§ **THE TASK**:
Repeat verbatim, and only, the lines of the data below, beginning at the line that contains "destruct s as" and stopping after the line that contains "by rewrite (scanstring_app".

--- DATA TO EXAMINE Enclosed Below ---

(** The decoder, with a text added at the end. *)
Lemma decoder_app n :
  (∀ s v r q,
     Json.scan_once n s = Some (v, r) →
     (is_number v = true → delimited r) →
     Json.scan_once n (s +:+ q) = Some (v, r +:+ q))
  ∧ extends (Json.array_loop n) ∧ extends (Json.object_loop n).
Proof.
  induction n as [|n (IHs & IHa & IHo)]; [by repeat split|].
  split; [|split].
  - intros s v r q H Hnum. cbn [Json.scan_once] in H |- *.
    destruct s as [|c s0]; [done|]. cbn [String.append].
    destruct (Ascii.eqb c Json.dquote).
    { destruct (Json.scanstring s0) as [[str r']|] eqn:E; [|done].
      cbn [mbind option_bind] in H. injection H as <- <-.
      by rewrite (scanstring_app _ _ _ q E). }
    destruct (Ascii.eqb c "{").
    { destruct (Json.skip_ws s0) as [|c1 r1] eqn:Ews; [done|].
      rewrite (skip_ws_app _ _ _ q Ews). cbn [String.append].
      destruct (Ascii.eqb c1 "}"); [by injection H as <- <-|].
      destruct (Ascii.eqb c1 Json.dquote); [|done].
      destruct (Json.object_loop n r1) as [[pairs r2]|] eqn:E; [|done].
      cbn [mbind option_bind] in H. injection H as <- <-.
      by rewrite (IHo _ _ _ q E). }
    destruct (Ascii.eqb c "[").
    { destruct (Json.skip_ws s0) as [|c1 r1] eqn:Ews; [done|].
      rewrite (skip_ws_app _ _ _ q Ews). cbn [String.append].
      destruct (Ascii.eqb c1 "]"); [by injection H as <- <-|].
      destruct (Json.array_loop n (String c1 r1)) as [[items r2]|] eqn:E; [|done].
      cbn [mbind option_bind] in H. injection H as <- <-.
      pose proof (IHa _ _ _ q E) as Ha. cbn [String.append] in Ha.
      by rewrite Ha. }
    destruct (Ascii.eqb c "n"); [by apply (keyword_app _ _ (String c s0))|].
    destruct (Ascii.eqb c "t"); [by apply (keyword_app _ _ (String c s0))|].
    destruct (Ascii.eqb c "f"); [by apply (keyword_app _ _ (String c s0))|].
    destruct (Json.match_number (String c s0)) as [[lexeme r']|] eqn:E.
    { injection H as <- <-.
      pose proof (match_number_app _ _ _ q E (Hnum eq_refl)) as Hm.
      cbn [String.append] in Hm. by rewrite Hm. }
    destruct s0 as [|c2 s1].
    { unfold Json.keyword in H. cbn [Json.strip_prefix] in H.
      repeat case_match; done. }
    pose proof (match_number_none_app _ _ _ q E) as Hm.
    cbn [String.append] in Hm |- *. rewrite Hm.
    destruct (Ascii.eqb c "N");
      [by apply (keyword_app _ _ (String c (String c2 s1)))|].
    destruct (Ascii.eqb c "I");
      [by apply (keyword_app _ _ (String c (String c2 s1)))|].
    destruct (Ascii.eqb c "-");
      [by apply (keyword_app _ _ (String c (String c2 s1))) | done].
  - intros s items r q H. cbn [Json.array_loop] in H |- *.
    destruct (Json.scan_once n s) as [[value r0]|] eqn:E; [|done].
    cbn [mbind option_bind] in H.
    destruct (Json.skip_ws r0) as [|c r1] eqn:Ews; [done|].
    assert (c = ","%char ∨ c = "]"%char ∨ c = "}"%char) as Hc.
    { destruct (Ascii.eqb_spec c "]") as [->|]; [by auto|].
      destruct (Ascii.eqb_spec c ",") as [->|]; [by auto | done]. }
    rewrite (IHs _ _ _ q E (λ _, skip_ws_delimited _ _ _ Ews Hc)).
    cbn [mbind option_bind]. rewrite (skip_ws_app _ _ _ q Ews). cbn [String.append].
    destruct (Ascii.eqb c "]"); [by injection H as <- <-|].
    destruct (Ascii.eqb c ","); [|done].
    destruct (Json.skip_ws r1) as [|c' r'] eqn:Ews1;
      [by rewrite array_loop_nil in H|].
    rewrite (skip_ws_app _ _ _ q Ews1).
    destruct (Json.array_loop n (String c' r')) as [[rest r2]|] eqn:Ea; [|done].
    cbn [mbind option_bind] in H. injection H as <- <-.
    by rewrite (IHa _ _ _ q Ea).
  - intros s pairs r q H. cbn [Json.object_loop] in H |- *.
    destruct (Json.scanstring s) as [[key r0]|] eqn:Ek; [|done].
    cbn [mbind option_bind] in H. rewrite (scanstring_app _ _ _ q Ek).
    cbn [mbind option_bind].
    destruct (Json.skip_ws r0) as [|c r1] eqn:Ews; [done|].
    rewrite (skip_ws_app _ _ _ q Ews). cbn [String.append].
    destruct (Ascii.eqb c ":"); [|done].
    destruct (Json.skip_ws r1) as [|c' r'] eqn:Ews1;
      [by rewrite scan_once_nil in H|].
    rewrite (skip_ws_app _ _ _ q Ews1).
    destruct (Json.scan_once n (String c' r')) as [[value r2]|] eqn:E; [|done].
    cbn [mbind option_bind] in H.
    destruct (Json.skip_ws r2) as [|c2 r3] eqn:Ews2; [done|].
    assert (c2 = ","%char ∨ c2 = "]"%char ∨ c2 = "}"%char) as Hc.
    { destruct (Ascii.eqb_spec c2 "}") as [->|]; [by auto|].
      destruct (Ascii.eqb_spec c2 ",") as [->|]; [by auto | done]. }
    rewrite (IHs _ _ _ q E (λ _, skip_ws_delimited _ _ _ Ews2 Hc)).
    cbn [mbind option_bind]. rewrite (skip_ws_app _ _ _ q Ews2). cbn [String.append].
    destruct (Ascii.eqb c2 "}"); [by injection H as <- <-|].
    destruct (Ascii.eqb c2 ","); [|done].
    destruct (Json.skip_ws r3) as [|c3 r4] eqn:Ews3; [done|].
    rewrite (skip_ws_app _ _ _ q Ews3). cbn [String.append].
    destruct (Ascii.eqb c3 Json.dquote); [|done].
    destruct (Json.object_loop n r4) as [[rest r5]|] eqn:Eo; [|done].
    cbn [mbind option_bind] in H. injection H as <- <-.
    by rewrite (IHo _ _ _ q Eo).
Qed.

--- End of Enclosed DATA TO EXAMINE ---

§ **TASK RESPONSE**:
    destruct s as [|c s0]; [done|]. cbn [String.append].
    destruct (Ascii.eqb c Json.dquote).
    { destruct (Json.scanstring s0) as [[str r']|] eqn:E; [|done].
      cbn [mbind option_bind] in H. injection H as <- <-.
      by rewrite (scanstring_app _ _ _ q E). }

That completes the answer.